I found myself one morning in one of the most creative rooms in the world: a story room at the Walt Disney Animation Studios in Burbank, CA.
The room was all black with hardware on the walls so that those working on films could hang artwork, storyboards, and scripts, as well as screen footage like dailies and movies.
That room, however, was the room where some assembled media and some leaders at the studio gathered to talk one thing about creativity: technology allows it to happen.
“What makes a good animated film?,” said Walt Disney Animation’s president Clark Spencer. “Compelling characters and environments. Today, existing and invented technology allows us to be compelling like never before.”
Disney Animation is essentially a combination between two teams: the creative team and the technology team. While much of what we see in their films comes from the creative team like animation and story, the technology team makes the digital systems and software that create those visuals and streamline the rather complicated process to create an animated film.
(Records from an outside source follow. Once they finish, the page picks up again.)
(** The assignments of [__init__], in the order of the body. *)
Definition init_assignments (c : cls) : list (string * init_src) :=
  match c with
  | ShipStationCustomsItem =>
      [("description", Arg VNone); ("quantity", Arg (VInt 1));
       ("value", Arg (VDecimal (Dec 0 0)));
       ("harmonized_tariff_code", Arg VNone);
       ("country_of_origin", Arg VNone)]
  | ShipStationInternationalOptions => [("customs_items", Lit (VList []))]
  | ShipStationWeight =>
      [("units", Arg VNone); ("value", Arg VNone); ("WeightUnits", Lit VNone)]
  | ShipStationContainer =>
      args ["units"; "length"; "width"; "height"] ++ [("weight", Lit VNone)]
  | ShipStationItem =>
      args ["key"; "sku"; "name"; "image_url"] ++ [("weight", Lit VNone)] ++
      args ["quantity"; "unit_price"; "warehouse_location"; "options"]
  | ShipStationAddress =>
      args ["name"; "company"; "street1"; "street2"; "street3"; "city";
            "state"; "postal_code"; "country"; "phone"; "residential"]
  | ShipStationOrder =>
      [("order_number", Arg VNone); ("order_date", Lit (VStr now));
       ("order_status", Lit VNone); ("bill_to", Lit VNone);
       ("ship_to", Lit VNone); ("order_key", Arg VNone);
       ("payment_date", Lit VNone); ("customer_username", Lit VNone);
       ("customer_email", Lit VNone); ("items", Lit (VList []));
       ("amount_paid", Lit (VDecimal (Dec 0 0)));
       ("tax_amount", Lit (VDecimal (Dec 0 0)));
       ("shipping_amount", Lit (VDecimal (Dec 0 0)));
       ("customer_notes", Lit VNone); ("internal_notes", Lit VNone);
       ("gift", Lit VNone); ("payment_method", Lit VNone);
       ("carrier_code", Lit VNone); ("service_code", Lit VNone);
       ("package_code", Lit VNone); ("confirmation", Lit VNone);
       ("ship_date", Lit VNone); ("dimensions", Lit VNone);
       ("insurance_options", Lit VNone);
       ("international_options", Lit VNone);
       ("advanced_options", Lit VNone); ("tracking_number", Lit VNone);
       ("voided", Lit VNone); ("void_date", Lit VNone);
       ("order_id", Lit VNone); ("marketplace_notified", Lit VNone);
       ("warehouse_id", Lit VNone); ("user_id", Lit VNone);
       ("label_data", Lit VNone); ("batch_number", Lit VNone);
       ("insurance_cost", Lit VNone); ("form_data", Lit VNone);
       ("notify_error_message", Lit VNone); ("is_return_label", Lit VNone);
       ("shipment_id", Lit VNone); ("shipment_cost", Lit VNone);
       ("weight", Lit VNone); ("create_date", Lit VNone);
       ("shipment_items", Lit VNone)]
  | ShipStationAdvancedOptions =>
      args ["warehouse_id"; "non_machineable"; "saturday_delivery";
            "contains_alcohol"; "store_id"; "custom_field_1";
            "custom_field_2"; "custom_field_3"; "source"; "merged_or_split";
            "merged_ids"; "bill_to_party"; "bill_to_account";
            "bill_to_postal_code"; "bill_to_country_code";
            "bill_to_my_other_account"]
  | ShipStationInsuranceOptions =>
      args ["provider"; "insure_shipment"; "insured_value"]
  | ShipStationStatusMapping => args ["order_status"; "status_key"]
  | ShipStationStore =>
      args ["store_id"; "store_name"; "marketplace_id"; "marketplace_name";
            "account_name"; "email"; "integration_url"; "active";
            "company_name"; "phone"; "public_email"; "website";
            "refresh_date"; "last_refresh_attempt"; "create_date";
            "modify_date"; "auto_refresh"; "status_mappings"]
  | ShipStationWarehouse =>
      args ["create_date"; "ext_inventory_identity"; "is_default";
            "origin_address"; "return_address"; "register_fedex_meter";
            "seller_integration_id"; "warehouse_id"; "warehouse_name"]
  | ShipStationWebhook =>
      args ["active"; "is_label_apihook"; "web_hook_id"; "seller_id";
            "hook_type"; "message_format"; "url"; "name";
            "bulk_copy_batch_id"; "bulk_copy_record_id"; "webhook_logs";
            "seller"; "store_id"]
  | ShipStationUser => args ["name"; "user_id"; "user_name"]
  | ShipStationMarketplace =>
      args ["can_confirm_shipments"; "can_refresh"; "marketplace_id"; "name";
            "supports_custom_mappings"; "supports_custom_statuses"]
  | ShipStationCustomer =>
      args ["address_verified"; "city"; "company"; "country_code";
            "create_date"; "customer_id"; "email"; "marketplace_usernames";
            "modify_date"; "name"; "phone"; "postal_code"; "state";
            "street1"; "street2"; "tags"]
  | ShipStationMarketplaceUsername =>
      args ["create_date"; "customer_id"; "customer_user_id"; "marketplace";
            "marketplace_id"; "modify_date"; "username"]
  | ShipStationCarrier =>
      args ["account_number"; "balance"; "code"; "name"; "nickname";
            "primary"; "requires_funded_account"; "shipping_provider_id"]
  | ShipStationCarrierPackage | ShipStationCarrierService =>
      args ["carrier_code"; "code"; "domestic"; "international"; "name"]
  end.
Nick Cannon, the chief technology officer of Disney Animation said, “Our team is comprised of software engineers who are artists in their own right. When we partner with the creative minds on the other team, look what we can do!”
One of the most recent collaboration between the teams was a VR short titled “Myth: A Frozen Tale.” It was written and directed by Jeff Gipson, who we profiled alongside his first VR short that also was the first that Disney released called “Cycles.”
For “Myth,” Gipson wanted to expound on the technical learnings that he and his small team gathered, but didn’t know what project to try it all out on.
“That’s when Jennifer Lee (Disney Animation’s chief creative officer and writer/director of “Frozen” and “Frozen 2”) came up to me during “Frozen 2” production and asked if I could do something with VR tied to their show. I couldn’t refuse,” said Gipson.
Lee offered Gipson and his re-assembled VR short team to explore the backstory behind the elemental spirits introduced in the “Frozen” sequel and which would not be explained fully in the feature.
As Gipson and team were looking into use of the elemental spirits, they quickly realized the very visual and ethereal spirits like earth, wind, fire, and water needed to be grounded in reality. That meant that it needed a good story to frame it all.
“Myths are great stories because they are real; epics that seem untrue but only because they are ancient. Nevertheless, they have relevance to any audience at any time,” Gipson said as he went on to tell his own family’s handed-down myth as told by his grandfather that included an epic historical figure: outlaw Jesse James.
While there aren’t any western fugitives in “Myth,” the believability of the story is only aided by the technology used like virtual reality.
The tech teams invented and built upon the advancements of working in VR through “Cycles,” like incorporating interactive elements so that virtual objects in the story would react to your movements and even your body’s figure. They also included a way to make sound in the film directional, allowing artists to place sounds in a space as the viewer of the film saw them, immersing them even deeper in the story. The so-called “Gomez Effect” invented by someone on their team of the same name was used that allowed animators to direct a person’s field-of-view by a creative use of gradients and sound.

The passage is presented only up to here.